Still Bill Walton — a San Deigo native — blames himself for Clippers leaving San Diego.

He talked about it with the brilliant Arash Markazi of ESPN.

“When you fail in your hometown, that’s as bad as it gets, and I love my hometown,” said Walton, who grew up in La Mesa, 9 miles east of downtown San Diego. “I wish we had NBA basketball here, and we don’t because of me….

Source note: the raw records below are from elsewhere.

Lemma routing_stage_iff_constrained_witness :
  (∃ before after final,
     default_compilation_pass Sample.noisy_backend 2 300
     = Ok (SequencePass
             (before ++ [routing_of Sample.arch01] ++ after ++ [final]))) ∧
  (∃ passes,
     default_compilation_pass Sample.ideal_backend 2 300 = Ok (SequencePass passes) ∧
     Forall (λ p, ¬ is_routing p) passes).
Proof.
  split.
  - destruct (routing_stage_iff_constrained Sample.noisy_backend 2 300)
      as [Hc _]; [lia|].
    destruct (Hc Sample.arch01) as (before & after & final & Heq & _);
      [reflexivity | reflexivity | discriminate |].
    by exists before, after, final.
  - destruct (routing_stage_iff_constrained Sample.ideal_backend 2 300)
      as [_ Hu]; [lia|].
    apply Hu. by left.
Defined.

End PolicyFacts.

(** ** Results and expectation values *)

Module ExecFacts.
Import Aer.

Section exec.
Context {Circuit QuantumCircuit BackendResult CrosstalkParams Complex : Type}.
Variable n_qubits_of : Circuit → nat.
Variable tk_to_qiskit : Circuit → bool → QuantumCircuit.
Variable valid : list Predicate → Circuit → bool.
Variable qubits_of : Circuit → list Qubit.
Variable save_expectation_value :
  QuantumCircuit → Hamiltonian (Complex := Complex) → QuantumCircuit.
Variable snapshot : QuantumCircuit → Complex.

#[local] Notation Backend :=
  (AerBaseBackend (BackendResult := BackendResult) (CrosstalkParams := CrosstalkParams)).
#[local] Notation get_pauli_expectation_value :=
  (get_pauli_expectation_value (BackendResult := BackendResult)
     (CrosstalkParams := CrosstalkParams)
     n_qubits_of tk_to_qiskit valid qubits_of save_expectation_value snapshot).
#[local] Notation get_operator_expectation_value :=
  (get_operator_expectation_value (BackendResult := BackendResult)
     (CrosstalkParams := CrosstalkParams)
     n_qubits_of tk_to_qiskit valid qubits_of save_expectation_value snapshot).

Implicit Types (self : Backend) (handle : ResultHandle).

(** C7: for a handle that has no cache entry, [get_result] raises
    [CircuitNotRunError]; it calls no [result()] and leaves the backend, its
    cache included, as it was, so that no result is made up. *)
Theorem unknown_handle_not_run self handle :
  _cache self !! handle = None →
  get_result handle self = (Raise (CircuitNotRunError handle), self).
Proof.
  intros Hnone. destruct handle as [[[jobid pos] qubit_n] ppc].
  unfold get_result, super_get_result. rewrite Hnone. simpl. by rewrite Hnone.
Qed.

(** C9: with a noise model set on the backend, both expectation-value methods
    raise [RuntimeError]; on a backend without a noise model and without
    expectation support they raise [NotImplementedError].  In both cases the
    backend is left as it was: no job is submitted, no value is computed. *)
Theorem expectation_value_guards self state_circuit pauli operator valid_check :
  (is_Some (_noise_model self) →
   get_pauli_expectation_value state_circuit pauli valid_check self
   = (Raise (RuntimeError msg_snapshot_noise), self) ∧
   get_operator_expectation_value state_circuit operator valid_check self
   = (Raise (RuntimeError msg_snapshot_noise), self)) ∧
  (_noise_model self = None → _supports_expectation self = false →
   get_pauli_expectation_value state_circuit pauli valid_check self
   = (Raise (NotImplementedError msg_no_expectation), self) ∧
   get_operator_expectation_value state_circuit operator valid_check self
   = (Raise (NotImplementedError msg_no_expectation), self)).
Proof.
  unfold Aer.get_pauli_expectation_value, Aer.get_operator_expectation_value.
  split.
  - intros [nm ->]. done.
  - intros -> ->. done.
Qed.

Lemma get_result_Ok_entry self self' handle r :
  get_result handle self = (Ok r, self') →
  _cache self' !! handle ≫= entry_result = Some r.
Proof.
  intros Hget. destruct handle as [[[jobid pos] qubit_n] ppc].
  unfold get_result, super_get_result in Hget.
  destruct (_cache self !! _ ≫= entry_result) as [r0|] eqn:Hr0;
    [by simplify_eq|].
  simpl in Hget.
  destruct (_cache self !! _ ≫= entry_job) as [job|]; [|done].
  simpl in Hget.
  destruct (store_results _ _ _ _ _ _) as [[[]|ex] cache]; [|done].
  simpl in Hget.
  destruct (cache !! _ ≫= entry_result) as [r1|] eqn:Hr1; by simplify_eq/=.
Qed.

Lemma get_result_hit self handle r :
  _cache self !! handle ≫= entry_result = Some r →
  get_result handle self = (Ok r, self).
Proof. intros Hc. unfold get_result, super_get_result. by rewrite Hc. Qed.

(** X14: [get_result] returns what the cache then holds for the handle, so that
    asking again returns the same result without a further [result()] and
    without any change of the backend. *)
Theorem get_result_cached self self' handle r :
  get_result handle self = (Ok r, self') →
  _cache self' !! handle ≫= entry_result = Some r ∧
  get_result handle self' = (Ok r, self').
Proof.
  intros Hget%get_result_Ok_entry. split; [done|]. by apply get_result_hit.
Qed.



End exec.

(** C1 fails on a batch whose circuits differ in qubit count.  Two circuits,
    on 2 and on 3 qubits, are submitted with the same shot count and form one
    job.  [get_result] on the first handle calls [result()], stores the first
    result, rebuilds the second handle with the qubit count of the first, and
    raises [KeyError]: the entry of the second handle stays without result.
    [get_result] on the second handle raises [KeyError] before it stores
    anything, and calls [result()] again each time it is asked. *)
Lemma get_result_fails_on_mixed_batch :
  let submitted :=
    Sample.process_circuits [(2, "bell"); (3, "ghz")] (NShots_all (Some 100))
      true false None Sample.ideal_backend in
  let h0 : ResultHandle := ("job-0", 0, 2, "null") in
  let h1 : ResultHandle := ("job-0", 1, 3, "null") in
  let first := Sample.get_result h0 submitted.2 in
  let second := Sample.get_result h1 submitted.2 in
  submitted.1 = Ok [Some h0; Some h1] ∧
  first.1 = Raise KeyError ∧
  _cache first.2 !! h0 ≫= entry_result = Some "result of bell" ∧
  _cache first.2 !! h1 ≫= entry_result = None ∧
  second.1 = Raise KeyError ∧
  _cache second.2 !! h1 ≫= entry_result = None ∧
  result_calls (_qiskit_backend second.2) = 1 ∧
  (Sample.get_result h1 second.2).1 = Raise KeyError ∧
  result_calls (_qiskit_backend (Sample.get_result h1 second.2).2) = 2.
Proof. split_and!; by vm_compute. Qed.

Lemma unknown_handle_not_run_witness :
  Sample.get_result ("job-7", 0, 2, "null") Sample.ideal_backend
  = (Raise (CircuitNotRunError ("job-7", 0, 2, "null")), Sample.ideal_backend).
Proof. apply unknown_handle_not_run. reflexivity. Defined.

Lemma expectation_value_guards_witness :
  get_pauli_expectation_value (Complex := Q) fst (λ c _, c) (λ _ _, true)
    (λ c : Sample.Circuit, map (λ i, mkQubit "q" [i]) (seq 0 c.1))
    (λ qc _, qc) (λ _, 1%Q)
    (2, "bell") {[mkQubit "q" [0] := Pauli_Z]} true Sample.noisy_backend
  = (Raise (RuntimeError msg_snapshot_noise), Sample.noisy_backend).
Proof.
  apply (expectation_value_guards (Complex := Q) fst (λ c _, c) (λ _ _, true)
           (λ c : Sample.Circuit, map (λ i, mkQubit "q" [i]) (seq 0 c.1))
           (λ qc _, qc) (λ _, 1%Q) Sample.noisy_backend (2, "bell")
           {[mkQubit "q" [0] := Pauli_Z]} [] true).
  by eexists.
Defined.

End ExecFacts.

(** ** The helpers of the module *)

Module HelperFacts.
Import Aer.

(** The first element that a filter keeps. *)
Lemma filter_head {A} (P : A → Prop) `{∀ x, Decision (P x)} (l : list A) b rest :
  filter P l = b :: rest →
  ∃ pre post, l = pre ++ b :: post ∧ Forall (λ x, ¬ P x) pre ∧ P b.
Proof.
  induction l as [|a l IH]; [done|].
  rewrite filter_cons. destruct (decide (P a)) as [Ha|Ha].
  - intros [= -> <-]. by exists [], l.
  - intros (pre & post & -> & Hpre & Hb)%IH.
    exists (a :: pre), post. split_and!; [done | by constructor | done].
Qed.

Lemma filter_nil_Forall {A} (P : A → Prop) `{∀ x, Decision (P x)} (l : list A) :
  filter P l = [] → Forall (λ x, ¬ P x) l.
Proof.
  induction l as [|a l IH]; [by constructor|].
  rewrite filter_cons. destruct (decide (P a)); [done|].
  intros Hl. constructor; [done | by apply IH].
Qed.

(** X1: [qiskit_aer_backend] returns the first simulator of the list that has the
    name asked for, and raises [ValueError] exactly when no simulator has it. *)
Theorem qiskit_aer_backend_first backends backend_name :
  match qiskit_aer_backend backends backend_name with
  | Ok b =>
    qb_name b = backend_name ∧
    ∃ pre post, backends = pre ++ b :: post ∧
                Forall (λ b', qb_name b' ≠ backend_name) pre
  | Raise e =>
    (∃ msg, e = ValueError msg) ∧
    Forall (λ b', qb_name b' ≠ backend_name) backends
  end.
Proof.
  unfold qiskit_aer_backend.
  destruct (filter _ backends) as [|b rest] eqn:Hf.
  - split; [by eexists | by apply filter_nil_Forall in Hf].
  - apply filter_head in Hf as (pre & post & -> & Hpre & Hb). eauto.
Qed.

(** X2: the gate set read off a simulator holds the operation of every basis gate
    that the table knows, the five operations that are always added, the
    three unitary boxes when ["unitary"] is a basis gate, and nothing else. *)
Theorem tket_gate_set_members tbl qb (o : OpType) :
  o ∈ _tket_gate_set_from_qiskit_backend tbl qb ↔
  (∃ gate_str, gate_str ∈ basis_gates qb ∧ tbl gate_str = Some o) ∨
  o ∈ [Op.Barrier; Op.Reset; Op.Measure; Op.Conditional; Op.TK1] ∨
  ("unitary" ∈ basis_gates qb ∧
   o ∈ [Op.Unitary1qBox; Op.Unitary2qBox; Op.Unitary3qBox]).
Proof.
  unfold _tket_gate_set_from_qiskit_backend.
  assert (o ∈ (list_to_set (omap tbl (basis_gates qb)) : gset OpType) ↔
          ∃ gate_str, gate_str ∈ basis_gates qb ∧ tbl gate_str = Some o) as Htbl.
  { rewrite elem_of_list_to_set, list_elem_of_omap. naive_solver. }
  case_decide as Hu.
  - rewrite !elem_of_union, Htbl, !elem_of_singleton, !elem_of_cons, elem_of_nil.
    tauto.
  - rewrite !elem_of_union, Htbl, !elem_of_singleton, !elem_of_cons, elem_of_nil.
    tauto.
Qed.

Lemma default_q_index_Ok q i :
  _default_q_index q = Ok i ↔ q = mkQubit "q" [i].
Proof.
  unfold _default_q_index. destruct q as [reg [|j [|??]]]; simpl; [naive_solver| |naive_solver].
  case_decide; naive_solver.
Qed.

Lemma default_in_range_cases q n :
  (∃ i, q = mkQubit "q" [i] ∧ i < n) ∨ (∀ i, q = mkQubit "q" [i] → n ≤ i).
Proof.
  destruct (_default_q_index q) as [j|ex] eqn:Hq.
  - apply default_q_index_Ok in Hq as ->.
    destruct (decide (j < n)); [left; eauto | right].
    intros i [= <-]. lia.
  - right. intros i ->. by rewrite (proj2 (default_q_index_Ok _ i)) in Hq.
Qed.

(** The loop of [_sparse_to_zx_tup] on items with distinct qubits, all of the
    default register and in range: position [i] of the arrays holds the bits
    of the Pauli of qubit [i], or what it held when the qubit is absent. *)
Lemma zx_items_spec (items : list (Qubit * Pauli)) :
  ∀ z x,
    length z = length x →
    NoDup items.*1 →
    (∀ q p, (q, p) ∈ items → ∃ i, q = mkQubit "q" [i] ∧ i < length z) →
    ∃ z' x',
      zx_items items z x = Ok (z', x') ∧
      length z' = length z ∧ length x' = length x ∧
      ∀ i, z' !! i = match (list_to_map items : gmap Qubit Pauli) !! mkQubit "q" [i] with
                     | Some p => if decide (i < length z)
                                 then Some (bool_decide (p = Pauli_Z ∨ p = Pauli_Y))
                                 else None
                     | None => z !! i
                     end ∧
           x' !! i = match (list_to_map items : gmap Qubit Pauli) !! mkQubit "q" [i] with
                     | Some p => if decide (i < length z)
                                 then Some (bool_decide (p = Pauli_X ∨ p = Pauli_Y))
                                 else None
                     | None => x !! i
                     end.
Proof.
  induction items as [|[q p] items IH]; intros z x Hlen Hnd Hok.
  - exists z, x. simpl. split_and!; [done..|]. intros i. by rewrite lookup_empty.
  - destruct (Hok q p) as (j & -> & Hj); [by left|].
    apply NoDup_cons in Hnd as [Hq Hnd]. simpl in Hq.
    simpl zx_items. unfold _default_q_index. simpl.
    rewrite decide_True by done.
    destruct (IH (<[j := bool_decide (p = Pauli_Z ∨ p = Pauli_Y)]> z)
                 (<[j := bool_decide (p = Pauli_X ∨ p = Pauli_Y)]> x))
      as (z' & x' & -> & Hz & Hx & Hbits).
    { by rewrite !length_insert. }
    { done. }
    { intros q' p' Hin. rewrite length_insert. apply (Hok q' p'). by right. }
    rewrite length_insert in Hz, Hx.
    exists z', x'. split_and!; [done..|].
    intros i. destruct (Hbits i) as [Hzi Hxi]. rewrite Hzi, Hxi.
    rewrite !length_insert. simpl.
    destruct (decide (i = j)) as [->|Hij].
    + rewrite (not_elem_of_list_to_map_1 items (mkQubit "q" [j])) by done.
      rewrite lookup_insert_eq, !decide_True by done.
      by rewrite !list_lookup_insert_eq by lia.
    + rewrite lookup_insert_ne by naive_solver.
      destruct (list_to_map items !! _); [done|].
      by rewrite !list_lookup_insert_ne by done.
Qed.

“It’s my greatest failure as a professional in my entire life,” Walton said. “I could not get the job done in my hometown. It is a stain and stigma on my soul that is indelible. I’ll never be able to wash that off, and I carry it with me forever.”

It was not on Walton. Not even close.

This was the Walton between the as-good-as-any-center-ever Walton that led the Trail Blazers to the title in 1977 and the Sixth Man of the Year Walton in Boston in 1985. The Clippers’ Walton was the one battling multiple foot surgeries that kept him out of most of multiple seasons in a row — something he could not control. And if you want to make judgements about how he was healthy before and after his time with the Clippers but seemed to get poor medical treatment on cheap Sterling’s team, go right ahead.

The move to LA was all about Donald Sterling. It was about his pocket book and what was convenient for him. There was a reason his team was at the bottom of the NBA for two decades (and that since he sold the team, while they have struggled to advance deep in the playoffs, they have been a more serious threat).

Bill Walton shouldn’t blame himself.